▸ EXERCISE:
The lines below that include the word "VRaise" are to be reported.

▸ INPUT DATA:

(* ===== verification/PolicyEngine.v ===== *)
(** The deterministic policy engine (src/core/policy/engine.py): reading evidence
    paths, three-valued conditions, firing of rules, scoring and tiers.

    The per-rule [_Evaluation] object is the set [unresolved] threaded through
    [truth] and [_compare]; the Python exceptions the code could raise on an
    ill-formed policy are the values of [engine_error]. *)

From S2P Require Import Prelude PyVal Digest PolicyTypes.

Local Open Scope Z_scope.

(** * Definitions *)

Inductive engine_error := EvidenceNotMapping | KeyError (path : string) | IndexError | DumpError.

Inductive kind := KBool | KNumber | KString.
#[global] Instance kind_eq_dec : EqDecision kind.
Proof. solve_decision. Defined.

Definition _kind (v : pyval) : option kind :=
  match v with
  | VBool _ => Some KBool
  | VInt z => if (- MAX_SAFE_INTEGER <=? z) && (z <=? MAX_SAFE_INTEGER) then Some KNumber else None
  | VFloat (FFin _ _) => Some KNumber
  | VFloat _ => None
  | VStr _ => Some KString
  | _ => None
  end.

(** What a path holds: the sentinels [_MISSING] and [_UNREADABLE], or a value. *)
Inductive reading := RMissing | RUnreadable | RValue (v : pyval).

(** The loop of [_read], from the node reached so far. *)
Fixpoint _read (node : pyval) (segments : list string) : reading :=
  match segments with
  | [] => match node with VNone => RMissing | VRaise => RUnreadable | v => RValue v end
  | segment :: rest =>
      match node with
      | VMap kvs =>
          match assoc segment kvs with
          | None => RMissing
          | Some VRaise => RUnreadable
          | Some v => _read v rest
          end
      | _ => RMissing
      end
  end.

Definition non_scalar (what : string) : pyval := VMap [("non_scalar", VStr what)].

▸ WRITTEN REPLY:
  | [] => match node with VNone => RMissing | VRaise => RUnreadable | v => RValue v end
          | Some VRaise => RUnreadable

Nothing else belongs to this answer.